The layers of Norah Jones's voice shine softly in the illumination cast by a tune. The voice seems too ordinary to have fascinated listeners as it has, but its grain is unique. Born Geethali Norah Jones Shankar in 1979, she is the daughter of Indian sitar legend Ravi Shankar and American concert promoter Sue Jones. "I felt I could be in love with different women in different places," Shankar writes in his autobiography. "It was like having a girl in every port — and sometimes there was more than one!"

When Sue Jones tired of this arrangement, she moved to Dallas, where Norah attended the Booker T. Washington High School for the Performing and Visual Arts, a multicultural magnet school whose alumni also include neosoul singer Erykah Badu. Growing up in Dallas she also heard her fair share of country music, and she has cited Willie Nelson as a primary inspiration. You can hear that in the uncannily conversational quality of her singing, accomplished by both singers without recourse to spoken passages. Her voice doesn't have exceptional range either technically or emotionally, but it draws by turns on little moves from jazz, blues-rock, country, and singer-songwriter folk. And there's a little bright-colored thread of her Indian ancestry running through her vocal style, heard in its centering on nose and throat and in the little grace notes that attach themselves effortlessly to notes toward phrase ends. All this is wrapped up into singing so relaxed that you don't realize how unusual it is.

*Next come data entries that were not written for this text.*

Lemma build_process_Ok w w' :
  build_process nasm w = Ok w' → frame w w' process_paths ∧
  (∃ image, files w' !! "build/process-user.elf" = Some image ∧ ProcessElf.verify image ProcessElf.main_kind = Ok tt) ∧
  ∃ image, files w' !! "build/process-exec.elf" = Some image ∧ ProcessElf.verify image ProcessElf.exec_kind = Ok tt.
Proof.
  unfold build_process. intros (w1 & [F1 _]%assemble_Ok & H)%bind_Ok_inv. apply bind_Ok_inv in H as (w2 & [F2 _]%assemble_Ok & H).
  apply bind_Ok_inv in H as (w3 & F3%create_Ok & H). apply bind_Ok_inv in H as (w4 & F4%create_Ok & H).
  apply bind_Ok_inv in H as ([] & Hm%check_Ok & H). apply bind_Ok_inv in H as ([] & He%check_Ok & [= <-]).
  split; [|by split]. exact (frame_trans _ _ _ _ _ (frame_trans _ _ _ _ _ (frame_trans _ _ _ _ _ F1 F2) F3) F4).
Qed.

Lemma build_process_Err w e : build_process nasm w = Err e → exits e.
Proof. unfold build_process. intros H. exit_steps H. done. Qed.

Definition object_paths : list string := ["build/sdk/syscall.o"; "build/cpu.obj"; trampoline].

Lemma build_objects_Ok w w' :
  build_objects nasm w = Ok w' → frame w w' object_paths ∧
  ∃ contents, files w' !! trampoline = Some contents ∧ len contents = 4096.
Proof.
  unfold build_objects. intros (w1 & [F1 _]%assemble_Ok & H)%bind_Ok_inv. apply bind_Ok_inv in H as (w2 & [F2 _]%assemble_Ok & H).
  apply bind_Ok_inv in H as (w3 & [F3 _]%assemble_Ok & H). apply bind_Ok_inv in H as (contents & Hc%read_Ok & H).
  rewrite guard_iff, negb_false_iff, Z.eqb_eq in H. destruct H as [Hl [= <-]].
  split; [|by exists contents]. exact (frame_trans _ _ _ _ _ (frame_trans _ _ _ _ _ F1 F2) F3).
Qed.

Lemma build_objects_Err w e : build_objects nasm w = Err e → exits e.
Proof.
  unfold build_objects. intros H. do 2 (apply bind_Err_inv in H as [H|(? & _ & H)]; [by apply assemble_Err in H|]).
  apply bind_Err_inv in H as [H|(w3 & [_ (c & Hc)]%assemble_Ok & H)]; [by apply assemble_Err in H|].
  apply read_Ok in Hc. rewrite Hc, bind_ok in H. apply bind_Err_inv in H as [H|(? & _ & H)]; [|done].
  destruct (negb _); [|done]. injection H as <-. by eexists.
Qed.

The country aspect is somewhat diminished in Jones's newest music, diverted into a band she's formed called the Little Willies. But it's still there in the plain forms of her songwriting, which comes to the fore on her latest album, Not Too Late. Jones wrote most of the music with her longtime romantic and musical partner, bassist Lee Alexander, and it marks quite a departure from her first two albums. The musical accompaniments are strikingly minimal, mostly acoustic guitar, bass or bowed cello, and Jones's own sparse keyboards. Of albums that have reached the top spot on the U.S. pop charts, it's certainly the quietest in years, maybe decades. One song features a whistled tune, another a kind of muttered scatting through a trombone. Jones's compositions are mostly romantic, with excursions into Tom Waits-style black retro and a wry response to the last election. They're not virtuoso efforts, but they fit her voice in a way that heightens the extremely reflective atmosphere to a degree where it becomes hypnotic.

Taken together, the songs and accompaniment suggest an artist who has asserted control over her career even after reaching a level of fame where such a thing is usually impossible. The Michigan Theater, where Jones appears on Friday, May 4, should be the right place for the unusually intimate experience Jones's new music offers: Hill Auditorium, which she surely could have filled, is too big, and the concrete walls of the Power Center would have detracted from the making-music-in-the-living-room quality of her latest material.